First things first – given that this is a response to a specific set of recommendations, it is unfair to expect a broad strategic sweep that tackles everything. But – I was hoping for a clear analysis of what is going wrong and why, for actions to follow from this analysis, and for the effectiveness or otherwise of these actions to be monitored so the actions can be changed accordingly. Instead it is a fairly typical round-up of things that are mainly already happening, with little sense of these and new actions adding up to a coherent strategy working to a clearly specified timetable. Including some things that are already happening makes sense (it would be worrying if there wasn’t anything already happening), but the inclusion of some actions that are not relevant, or working to timelines that don’t match each other, reduces my confidence that this scattershot approach will result in radical change.
Second things second, what are the absent elephants stalking this government response? Some of them that occurred to me reading through it are:
- I don’t remember seeing any actions or commitments about the longer-term future of the LeDeR programme, or what will replace it.
- I don’t remember seeing any actions or commitments to make participation in the LeDeR programme mandatory (it is still officially voluntary), or actions to make these deaths a core part of what health services do rather than an add-on that can be indefinitely postponed.
- There is nothing about the discrimination and stigma that is so obvious and central a part of what is going on in the premature deaths of so many people with learning disabilities. Without looking this in the face, and understanding what you need to do to address it, are we really going to see the radical change needed?
- There is no analysis of what is wrong now, no thinking on the basis of this analysis what needs to happen, and no thought about how to effect really significant change. What is the ‘theory of change’ or ‘logic model’ here? How is radical change expected to happen as a result?
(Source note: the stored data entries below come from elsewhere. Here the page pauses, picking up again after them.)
Lemma C3_rebinding_after_failed_subscribe_witness :
  let boom := JString "boom" in
  let w1 := fst (transform quiet (failing boom) (Some 3) Tracked new_world) in
  wf new_world /\ _obj (pipe new_world) <> Some 3
  /\ sync_error (failing boom) 3 = Some boom /\ 3 <> 4
  /\ snd (transform quiet (failing boom) (Some 3) Tracked new_world)
     = Throw (Thrown boom)
  /\ transform quiet (failing boom) (Some 4) Tracked w1
     = (w1, Throw TypeError)
  /\ _obj (pipe w1) = Some 3
  /\ _subscription (pipe w1) = None.
Proof.
  intros boom w1.
  assert (D : _obj (pipe new_world) <> Some 3) by (simpl; discriminate).
  assert (N : 3 <> 4) by lia.
  split; [reflexivity|]. split; [exact D|]. split; [reflexivity|].
  split; [exact N|].
  exact (C3_rebinding_after_failed_subscribe quiet (failing boom) 3 4 boom
           Tracked Tracked new_world eq_refl D eq_refl N).
Defined.

(** C4 as stated fails on its description of the render after a teardown:
    for a producer that pushes [1] while being subscribed that render
    returns [1], not the absent value. *)
Lemma C4_counterexample :
  let sync := replaying (JNumber 1) in
  let w1 := step sync open_ended Tracked (OpRender (Some 3)) new_world in
  let w2 := step sync open_ended Tracked OpDestroy w1 in
  _obj (pipe w1) = Some 3
  /\ pipe w2 = new_pipe
  /\ snd (transform sync open_ended (Some 3) Tracked w2)
     = Ok (Plain (JNumber 1)).
Proof. repeat split. Qed.

Lemma C4_teardown_witness :
  let w := step quiet open_ended Tracked (OpRender (Some 3)) new_world in
  wf w
  /\ ngOnDestroy Tracked w =
       ({| pipe := new_pipe;
           next_handle := 1;
           log := [EvSubscribe Untracked 3 0; EvUnsubscribe 0] |}, Ok tt)
  /\ (forall c1,
        ngOnDestroy c1 (fst (ngOnDestroy Tracked w))
        = (fst (ngOnDestroy Tracked w), Ok tt)).
Proof.
  intros w. assert (W : wf w) by reflexivity.
  split; [exact W|].
  pose proof (C4_teardown quiet open_ended Tracked w W)
    as (_ & _ & _ & _ & I).
  split; [reflexivity|exact I].
Defined.

Lemma C5_failed_subscribe_breaks_invariant_witness :
  let boom := JString "boom" in
  let w' := fst (transform quiet (failing boom) (Some 3) Tracked new_world) in
  wf new_world /\ _obj (pipe new_world) <> Some 3
  /\ sync_error (failing boom) 3 = Some boom
  /\ handle_iff_source (pipe new_world)
  /\ snd (transform quiet (failing boom) (Some 3) Tracked new_world)
     = Throw (Thrown boom)
  /\ _obj (pipe w') = Some 3
  /\ _subscription (pipe w') = None
  /\ ~ handle_iff_source (pipe w').
Proof.
  intros boom w'.
  assert (D : _obj (pipe new_world) <> Some 3) by (simpl; discriminate).
  split; [reflexivity|]. split; [exact D|]. split; [reflexivity|].
  exact (C5_failed_subscribe_breaks_invariant quiet (failing boom) 3 boom
           Tracked new_world eq_refl D eq_refl).
Defined.

Lemma C6_latest_value_writers_witness :
  let w1 := step quiet open_ended Tracked (OpRender (Some 7)) new_world in
  let w2 := step quiet open_ended Tracked OpDestroy w1 in
  let w := step quiet open_ended Tracked (OpRender (Some 7)) w2 in
  reachable quiet open_ended w
  /\ legal (OpDeliver 1 (NextN (JNumber 5))) w = true
  /\ _subscription (pipe w) = Some 1
  /\ _latestValue (pipe (step quiet open_ended Untracked
                           (OpDeliver 1 (NextN (JNumber 5))) w))
     = JNumber 5
  /\ notify 0 (NextN (JNumber 5)) Untracked w = (w, Ok tt).
Proof.
  intros w1 w2 w.
  assert (R : reachable quiet open_ended w)
    by (apply reach_step, reach_step, reach_step, reach_new).
  assert (L : legal (OpDeliver 1 (NextN (JNumber 5))) w = true)
    by reflexivity.
  assert (N : _subscription (pipe w) <> Some 0) by (simpl; discriminate).
  split; [exact R|]. split; [exact L|]. split; [reflexivity|].
  split; [reflexivity|].
  exact (proj1 (proj2 (C6_latest_value_writers quiet open_ended Untracked
                         (OpDeliver 1 (NextN (JNumber 5))) w R L))
           0 (NextN (JNumber 5)) Untracked N).
Defined.

Lemma C7_nan_rewrapped_witness :
  let w1 := fst (transform quiet open_ended (Some 3) Tracked new_world) in
  let w2 := fst (notify 0 (NextN JNaN) Untracked w1) in
  _obj (pipe w2) = Some 3 /\ _latestValue (pipe w2) = JNaN
  /\ exists w',
       transform quiet open_ended (Some 3) Tracked w2
         = (w', Ok (Wrapped JNaN))
       /\ _obj (pipe w') = Some 3
       /\ _latestValue (pipe w') = JNaN
       /\ _latestReturnedValue (pipe w') = JNaN
       /\ forall c',
            transform quiet open_ended (Some 3) c' w'
            = (w', Ok (Wrapped JNaN)).
Proof.
  intros w1 w2. split; [reflexivity|]. split; [reflexivity|].
  exact (C7_nan_rewrapped quiet open_ended 3 Tracked w2 eq_refl eq_refl).
Defined.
- There is a whole world beyond health services (and beyond NHS England) that is crucial in supporting people with learning disabilities to flourish and to help prevent people dying before their time. Where is this world in this government response – nowhere.
- There is no sense of this government response being part of, or consistent with, a government strategy (as opposed to an NHS England strategy). The last national strategy about people with learning disabilities was a refresh of Valuing People designed to go from 2009 to 2012 (perhaps we should call it Valuing People Then rather than Valuing People Now). There has been nothing since, and the absence of a national strategy is really damaging.
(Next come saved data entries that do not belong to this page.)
(** The caller's promise 0 is pending with its request registered under
    [idNumber], or it is fulfilled. *)
Definition waiting_or_fulfilled {JsString : Type} (idNumber : Z)
    (s : @Rcon JsString) : Prop :=
  (∃ r, requests s !! idNumber = Some r ∧ promise r = 0%nat
        ∧ cmdPromises s !! 0%nat = Some Pending)
  ∨ (∃ v, cmdPromises s !! 0%nat = Some (Fulfilled v)).

(** * Properties *)

(** ** Bytes and little-endian integers *)

Lemma Z_of_byte_range (b : byte) : 0 <= Z_of_byte b < 256.
Proof.
  unfold Z_of_byte. pose proof (Byte.to_N_bounded b). lia.
Qed.

Lemma Z_of_byte_of_Z (z : Z) : Z_of_byte (byte_of_Z z) = z mod 256.
Proof.
  unfold Z_of_byte, byte_of_Z.
  assert (Hr : 0 <= z mod 256 < 256) by (apply Z.mod_pos_bound; lia).
  destruct (Byte.of_N (Z.to_N (z mod 256))) as [b|] eqn:Hb.
  - apply Byte.to_of_N in Hb. rewrite Hb. lia.
  - apply Byte.of_N_None_iff in Hb. lia.
Qed.

Lemma byte_of_Z_of_byte (b : byte) : byte_of_Z (Z_of_byte b) = b.
Proof.
  unfold byte_of_Z. rewrite Z.mod_small by apply Z_of_byte_range.
  unfold Z_of_byte. rewrite N2Z.id, Byte.of_to_N. reflexivity.
Qed.

Lemma toInt32_id (z : Z) : is_int32 z → toInt32 z = z.
Proof.
  unfold is_int32, toInt32. intros Hz.
  rewrite Z.mod_small by lia. lia.
Qed.

Lemma toInt32_range (z : Z) : is_int32 (toInt32 z).
Proof.
  unfold is_int32, toInt32.
  pose proof (Z.mod_pos_bound (z + 2 ^ 31) (2 ^ 32)). lia.
Qed.

Lemma toInt32_mod (z : Z) : toInt32 (z mod 2 ^ 32) = toInt32 z.
Proof.
  unfold toInt32. f_equal.
  rewrite Zplus_mod_idemp_l. reflexivity.
Qed.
- There is also no mention at all of the much-vaunted NHS England Long-Term Plan, where people with learning disabilities are supposed to be one of the clinical priorities for the next 10 years. How is this lack of connection possible, unless this government response is really a disposable document to say a commitment has been met and to gather a day’s positive headlines?
- There is nothing in this government response about co-production, or people with learning disabilities and families having any meaningful power – for me an essential component of making significant, meaningful change.
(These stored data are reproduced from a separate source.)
(** * Window SqFt Estimator: annotation engine, measurement and pricing

    A shallow embedding of the React component [App] of the window
    square-foot estimator.  The component's [useState] cells and [useRef]
    cells become the fields of one [State] record, every event handler
    becomes a function [State -> State], and the [useMemo] values become
    pure functions of the cells they depend on.

    Numbers.  The component computes on JavaScript numbers.  The
    development has two models of them.  In the first a number is a
    rational ([Q]) and arithmetic is exact, so results are compared with
    [==] ([Qeq]); it carries the measurement and pricing formulas, the
    geometry and the structure of the annotation set.  A quotient by zero
    is 0 in [Q], where JavaScript goes on with an infinity or [NaN], so
    the second model, module [Js], embeds the annotation and viewport
    handlers once more over numbers that have these values.  On a run that
    meets no zero divisor the two models compute the same cells; the
    bounds on the scale of the view and on the committed rectangles are
    stated over [Js].  Rounding is outside both
    models: a finite number is an exact rational.  [Math.sqrt] is not a
    rational function and is a parameter of the development.

    Variants.  The main development follows the variant with the
    [resetView] helper (the file whose pricing section uses a retail high
    rate of 15).  Module [AppTsx] holds what [src/App.tsx] writes
    differently. *)

From Stdlib Require Import QArith Qabs Qminmax Qround Qfield Lqa Lia ZArith.
From Stdlib Require Import List Bool String DecimalString DecimalNat
  Permutation FinFun.
Import ListNotations.

Local Open Scope Q_scope.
- And there’s no commitment to the meaningful amount of money and other resources required – if you tell people over and over again to do six impossible things before breakfast (without any actual breakfast in view) they will eventually stop listening to you.
There’s one last thing I want to say. I hate writing these kinds of blogposts. They’re not blogposts really – they’re too long and too tedious for that. I hate being ‘that person’ who nitpicks and isn’t ‘welcoming’ enough. But for me the detail (or the lack of detail) is where you need to look, and I can’t think of another way to examine and scrutinise these kinds of document. I hope it’s useful for someone, somewhere. If it’s not, I’ll gladly stop writing them!